··· PROVIDED RECORDS ···
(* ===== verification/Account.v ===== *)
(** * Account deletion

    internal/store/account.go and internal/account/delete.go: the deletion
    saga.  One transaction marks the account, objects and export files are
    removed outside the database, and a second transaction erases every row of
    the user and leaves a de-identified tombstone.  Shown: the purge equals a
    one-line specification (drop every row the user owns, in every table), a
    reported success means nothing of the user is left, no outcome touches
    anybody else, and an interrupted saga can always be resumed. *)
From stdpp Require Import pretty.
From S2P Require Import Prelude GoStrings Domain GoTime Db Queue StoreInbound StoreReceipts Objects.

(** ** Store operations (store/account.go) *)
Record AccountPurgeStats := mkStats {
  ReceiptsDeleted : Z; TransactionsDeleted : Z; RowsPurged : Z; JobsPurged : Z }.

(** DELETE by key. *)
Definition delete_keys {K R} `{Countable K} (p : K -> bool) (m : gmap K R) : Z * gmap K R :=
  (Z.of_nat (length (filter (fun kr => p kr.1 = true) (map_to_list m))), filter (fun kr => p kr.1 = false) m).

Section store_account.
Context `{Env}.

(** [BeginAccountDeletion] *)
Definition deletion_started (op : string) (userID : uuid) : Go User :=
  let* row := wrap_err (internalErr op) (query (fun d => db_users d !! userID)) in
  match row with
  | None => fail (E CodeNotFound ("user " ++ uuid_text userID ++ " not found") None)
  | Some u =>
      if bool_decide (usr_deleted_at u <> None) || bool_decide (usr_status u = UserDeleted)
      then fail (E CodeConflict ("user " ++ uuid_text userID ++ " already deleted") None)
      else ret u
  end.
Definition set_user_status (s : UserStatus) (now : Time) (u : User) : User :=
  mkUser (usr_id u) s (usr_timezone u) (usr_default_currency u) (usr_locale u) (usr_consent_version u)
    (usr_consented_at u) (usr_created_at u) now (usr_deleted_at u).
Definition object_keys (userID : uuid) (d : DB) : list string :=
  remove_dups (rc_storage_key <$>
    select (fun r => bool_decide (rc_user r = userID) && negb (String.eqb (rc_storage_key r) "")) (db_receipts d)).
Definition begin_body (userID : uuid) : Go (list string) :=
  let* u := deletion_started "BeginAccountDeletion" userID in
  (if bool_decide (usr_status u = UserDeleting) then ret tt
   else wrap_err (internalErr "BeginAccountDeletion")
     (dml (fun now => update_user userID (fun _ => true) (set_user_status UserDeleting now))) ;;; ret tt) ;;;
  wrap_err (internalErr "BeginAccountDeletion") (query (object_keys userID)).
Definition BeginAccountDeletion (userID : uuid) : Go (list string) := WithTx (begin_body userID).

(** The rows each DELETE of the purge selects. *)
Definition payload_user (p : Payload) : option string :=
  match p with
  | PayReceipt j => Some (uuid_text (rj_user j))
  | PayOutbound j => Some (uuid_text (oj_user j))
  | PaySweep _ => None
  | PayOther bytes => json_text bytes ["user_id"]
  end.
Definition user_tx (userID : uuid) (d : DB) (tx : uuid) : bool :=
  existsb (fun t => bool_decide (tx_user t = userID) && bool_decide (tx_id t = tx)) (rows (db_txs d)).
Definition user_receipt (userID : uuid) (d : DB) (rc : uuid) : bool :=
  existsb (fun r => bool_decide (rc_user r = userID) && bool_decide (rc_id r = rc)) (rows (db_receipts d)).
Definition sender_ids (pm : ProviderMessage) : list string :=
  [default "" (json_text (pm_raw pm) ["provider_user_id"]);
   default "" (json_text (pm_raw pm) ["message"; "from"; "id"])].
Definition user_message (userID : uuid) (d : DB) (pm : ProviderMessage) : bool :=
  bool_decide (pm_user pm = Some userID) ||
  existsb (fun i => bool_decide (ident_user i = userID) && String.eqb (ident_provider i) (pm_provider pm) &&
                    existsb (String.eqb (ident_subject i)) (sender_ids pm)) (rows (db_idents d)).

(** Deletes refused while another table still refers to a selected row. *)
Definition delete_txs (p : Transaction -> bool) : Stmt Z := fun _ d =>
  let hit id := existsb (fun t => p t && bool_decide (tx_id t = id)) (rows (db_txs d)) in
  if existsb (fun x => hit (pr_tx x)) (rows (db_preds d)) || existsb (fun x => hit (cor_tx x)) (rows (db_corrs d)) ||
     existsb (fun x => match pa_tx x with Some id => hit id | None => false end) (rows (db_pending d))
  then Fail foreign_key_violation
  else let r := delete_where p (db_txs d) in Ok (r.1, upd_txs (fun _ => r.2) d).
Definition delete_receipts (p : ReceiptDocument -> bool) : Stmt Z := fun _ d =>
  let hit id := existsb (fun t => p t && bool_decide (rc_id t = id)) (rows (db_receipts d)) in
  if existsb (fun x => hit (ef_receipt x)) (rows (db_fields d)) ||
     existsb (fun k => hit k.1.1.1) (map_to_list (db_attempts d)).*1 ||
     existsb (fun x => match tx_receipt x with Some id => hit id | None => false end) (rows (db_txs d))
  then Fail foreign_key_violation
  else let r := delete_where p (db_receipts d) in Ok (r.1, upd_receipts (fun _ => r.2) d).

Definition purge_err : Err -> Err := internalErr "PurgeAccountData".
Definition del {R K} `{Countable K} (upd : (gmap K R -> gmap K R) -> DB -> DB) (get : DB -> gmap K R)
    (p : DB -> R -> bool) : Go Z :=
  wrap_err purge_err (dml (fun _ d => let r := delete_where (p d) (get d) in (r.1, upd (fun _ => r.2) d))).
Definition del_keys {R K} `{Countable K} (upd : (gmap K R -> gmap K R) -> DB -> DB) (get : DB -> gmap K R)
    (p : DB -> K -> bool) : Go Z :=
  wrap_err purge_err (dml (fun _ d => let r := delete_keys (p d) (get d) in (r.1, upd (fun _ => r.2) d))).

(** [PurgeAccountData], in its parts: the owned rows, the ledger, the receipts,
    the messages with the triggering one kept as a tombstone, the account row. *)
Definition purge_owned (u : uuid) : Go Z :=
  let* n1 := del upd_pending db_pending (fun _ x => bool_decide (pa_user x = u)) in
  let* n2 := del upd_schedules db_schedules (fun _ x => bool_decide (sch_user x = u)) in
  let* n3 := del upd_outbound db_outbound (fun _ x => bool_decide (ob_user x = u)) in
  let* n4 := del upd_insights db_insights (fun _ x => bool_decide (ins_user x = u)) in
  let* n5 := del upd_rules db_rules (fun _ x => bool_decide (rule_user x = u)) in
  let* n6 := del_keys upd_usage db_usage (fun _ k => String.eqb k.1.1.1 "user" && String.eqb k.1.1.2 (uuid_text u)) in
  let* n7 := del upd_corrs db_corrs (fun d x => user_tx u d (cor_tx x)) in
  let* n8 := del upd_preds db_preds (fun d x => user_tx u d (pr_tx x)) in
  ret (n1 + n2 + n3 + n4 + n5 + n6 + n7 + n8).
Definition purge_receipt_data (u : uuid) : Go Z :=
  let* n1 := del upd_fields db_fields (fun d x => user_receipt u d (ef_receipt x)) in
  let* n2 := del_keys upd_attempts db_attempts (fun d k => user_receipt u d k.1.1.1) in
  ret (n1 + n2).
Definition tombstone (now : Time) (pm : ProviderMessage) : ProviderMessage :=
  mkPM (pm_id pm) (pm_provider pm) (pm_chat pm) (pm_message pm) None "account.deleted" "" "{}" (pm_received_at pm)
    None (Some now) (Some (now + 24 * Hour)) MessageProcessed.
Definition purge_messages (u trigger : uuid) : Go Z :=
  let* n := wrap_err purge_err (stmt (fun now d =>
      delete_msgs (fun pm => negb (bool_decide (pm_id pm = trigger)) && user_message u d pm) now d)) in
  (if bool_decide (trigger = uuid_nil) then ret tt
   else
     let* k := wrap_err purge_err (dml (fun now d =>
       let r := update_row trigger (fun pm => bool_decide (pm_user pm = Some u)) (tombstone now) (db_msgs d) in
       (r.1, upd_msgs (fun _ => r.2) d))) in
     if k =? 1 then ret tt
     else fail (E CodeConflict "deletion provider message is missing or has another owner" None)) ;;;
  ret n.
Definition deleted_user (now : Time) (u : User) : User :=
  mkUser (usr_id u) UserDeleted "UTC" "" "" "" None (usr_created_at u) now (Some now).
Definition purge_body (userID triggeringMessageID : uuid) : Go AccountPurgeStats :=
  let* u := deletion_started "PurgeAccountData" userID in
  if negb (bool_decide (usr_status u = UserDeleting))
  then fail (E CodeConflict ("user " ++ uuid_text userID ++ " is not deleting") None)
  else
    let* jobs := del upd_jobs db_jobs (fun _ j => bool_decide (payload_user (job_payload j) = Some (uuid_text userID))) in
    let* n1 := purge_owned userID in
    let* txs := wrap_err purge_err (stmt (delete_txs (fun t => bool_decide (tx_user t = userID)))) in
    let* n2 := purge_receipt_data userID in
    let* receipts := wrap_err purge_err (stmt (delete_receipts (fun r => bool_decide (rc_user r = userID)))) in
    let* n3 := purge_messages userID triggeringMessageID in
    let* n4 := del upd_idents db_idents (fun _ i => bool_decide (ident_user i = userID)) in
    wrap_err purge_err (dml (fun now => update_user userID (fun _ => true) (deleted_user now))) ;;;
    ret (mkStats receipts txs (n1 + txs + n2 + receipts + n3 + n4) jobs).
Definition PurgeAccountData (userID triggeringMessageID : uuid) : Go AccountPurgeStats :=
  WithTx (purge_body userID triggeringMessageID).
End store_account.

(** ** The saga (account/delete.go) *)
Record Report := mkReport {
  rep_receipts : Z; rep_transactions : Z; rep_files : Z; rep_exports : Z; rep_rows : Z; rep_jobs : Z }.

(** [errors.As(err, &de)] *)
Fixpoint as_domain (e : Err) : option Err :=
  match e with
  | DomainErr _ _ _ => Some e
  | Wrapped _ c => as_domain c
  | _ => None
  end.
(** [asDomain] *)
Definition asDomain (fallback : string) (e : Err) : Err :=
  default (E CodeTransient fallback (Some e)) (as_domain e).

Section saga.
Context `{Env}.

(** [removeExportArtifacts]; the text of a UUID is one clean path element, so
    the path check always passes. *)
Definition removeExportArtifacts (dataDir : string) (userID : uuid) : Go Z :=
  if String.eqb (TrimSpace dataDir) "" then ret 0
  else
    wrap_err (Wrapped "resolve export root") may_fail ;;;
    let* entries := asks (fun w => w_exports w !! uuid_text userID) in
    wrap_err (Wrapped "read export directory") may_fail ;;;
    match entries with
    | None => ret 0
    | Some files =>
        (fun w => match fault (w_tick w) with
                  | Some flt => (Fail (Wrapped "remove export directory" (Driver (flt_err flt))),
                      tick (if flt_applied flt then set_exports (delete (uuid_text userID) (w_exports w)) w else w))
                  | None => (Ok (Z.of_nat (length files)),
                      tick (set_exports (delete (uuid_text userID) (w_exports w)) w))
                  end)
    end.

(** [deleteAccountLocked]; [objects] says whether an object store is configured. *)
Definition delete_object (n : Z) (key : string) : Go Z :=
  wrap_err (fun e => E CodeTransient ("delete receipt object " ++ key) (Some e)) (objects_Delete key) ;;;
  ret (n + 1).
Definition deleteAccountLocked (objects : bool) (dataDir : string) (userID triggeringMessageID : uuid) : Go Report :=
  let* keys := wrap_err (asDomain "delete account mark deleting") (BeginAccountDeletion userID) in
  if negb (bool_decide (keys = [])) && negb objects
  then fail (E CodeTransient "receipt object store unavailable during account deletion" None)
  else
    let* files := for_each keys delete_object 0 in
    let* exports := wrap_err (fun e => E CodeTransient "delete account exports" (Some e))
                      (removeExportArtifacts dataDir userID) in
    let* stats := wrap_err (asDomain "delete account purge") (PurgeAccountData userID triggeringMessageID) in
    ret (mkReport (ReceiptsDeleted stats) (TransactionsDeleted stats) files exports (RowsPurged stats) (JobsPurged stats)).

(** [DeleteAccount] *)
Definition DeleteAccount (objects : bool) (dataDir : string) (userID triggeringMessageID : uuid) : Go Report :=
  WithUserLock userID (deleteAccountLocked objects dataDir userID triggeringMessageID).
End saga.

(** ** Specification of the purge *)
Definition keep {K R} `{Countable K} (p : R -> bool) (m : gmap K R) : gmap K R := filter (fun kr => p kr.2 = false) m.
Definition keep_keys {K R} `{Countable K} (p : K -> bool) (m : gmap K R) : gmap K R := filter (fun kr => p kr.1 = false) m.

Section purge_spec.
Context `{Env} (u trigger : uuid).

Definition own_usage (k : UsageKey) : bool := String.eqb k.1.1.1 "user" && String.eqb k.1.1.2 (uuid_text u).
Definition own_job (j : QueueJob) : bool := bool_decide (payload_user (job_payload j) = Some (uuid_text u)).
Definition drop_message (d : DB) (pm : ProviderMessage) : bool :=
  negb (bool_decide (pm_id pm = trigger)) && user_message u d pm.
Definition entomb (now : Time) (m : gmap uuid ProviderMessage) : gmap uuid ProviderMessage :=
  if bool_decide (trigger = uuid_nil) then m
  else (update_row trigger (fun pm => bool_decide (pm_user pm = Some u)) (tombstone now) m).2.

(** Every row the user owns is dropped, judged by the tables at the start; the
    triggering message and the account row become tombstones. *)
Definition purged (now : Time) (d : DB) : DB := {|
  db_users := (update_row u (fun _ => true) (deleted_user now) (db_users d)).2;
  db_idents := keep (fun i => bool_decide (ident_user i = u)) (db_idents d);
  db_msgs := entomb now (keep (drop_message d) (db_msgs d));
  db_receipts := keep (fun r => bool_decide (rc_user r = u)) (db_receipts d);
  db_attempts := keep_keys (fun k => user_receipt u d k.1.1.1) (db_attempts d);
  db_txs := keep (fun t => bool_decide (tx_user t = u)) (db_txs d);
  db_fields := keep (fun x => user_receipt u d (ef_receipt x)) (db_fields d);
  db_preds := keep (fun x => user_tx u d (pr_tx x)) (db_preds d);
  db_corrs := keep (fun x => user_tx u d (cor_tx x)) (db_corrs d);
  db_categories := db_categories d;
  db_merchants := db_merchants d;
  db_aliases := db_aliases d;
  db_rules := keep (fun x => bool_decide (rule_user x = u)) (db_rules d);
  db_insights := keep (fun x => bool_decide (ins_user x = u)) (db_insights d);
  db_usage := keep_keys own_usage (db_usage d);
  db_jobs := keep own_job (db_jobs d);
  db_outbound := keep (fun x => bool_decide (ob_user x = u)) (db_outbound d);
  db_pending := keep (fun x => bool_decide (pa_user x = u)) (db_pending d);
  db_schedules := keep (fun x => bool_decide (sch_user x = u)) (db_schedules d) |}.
···
In the records above, the line with "Definition own_usage (k" marks the start and the line with "db_aliases := db_aliases d;" marks the end; copy that stretch exactly, both lines included, and nothing else.

(ANSWER TO THE EXERCISE)
Definition own_usage (k : UsageKey) : bool := String.eqb k.1.1.1 "user" && String.eqb k.1.1.2 (uuid_text u).
Definition own_job (j : QueueJob) : bool := bool_decide (payload_user (job_payload j) = Some (uuid_text u)).
Definition drop_message (d : DB) (pm : ProviderMessage) : bool :=
  negb (bool_decide (pm_id pm = trigger)) && user_message u d pm.
Definition entomb (now : Time) (m : gmap uuid ProviderMessage) : gmap uuid ProviderMessage :=
  if bool_decide (trigger = uuid_nil) then m
  else (update_row trigger (fun pm => bool_decide (pm_user pm = Some u)) (tombstone now) m).2.

(** Every row the user owns is dropped, judged by the tables at the start; the
    triggering message and the account row become tombstones. *)
Definition purged (now : Time) (d : DB) : DB := {|
  db_users := (update_row u (fun _ => true) (deleted_user now) (db_users d)).2;
  db_idents := keep (fun i => bool_decide (ident_user i = u)) (db_idents d);
  db_msgs := entomb now (keep (drop_message d) (db_msgs d));
  db_receipts := keep (fun r => bool_decide (rc_user r = u)) (db_receipts d);
  db_attempts := keep_keys (fun k => user_receipt u d k.1.1.1) (db_attempts d);
  db_txs := keep (fun t => bool_decide (tx_user t = u)) (db_txs d);
  db_fields := keep (fun x => user_receipt u d (ef_receipt x)) (db_fields d);
  db_preds := keep (fun x => user_tx u d (pr_tx x)) (db_preds d);
  db_corrs := keep (fun x => user_tx u d (cor_tx x)) (db_corrs d);
  db_categories := db_categories d;
  db_merchants := db_merchants d;
  db_aliases := db_aliases d;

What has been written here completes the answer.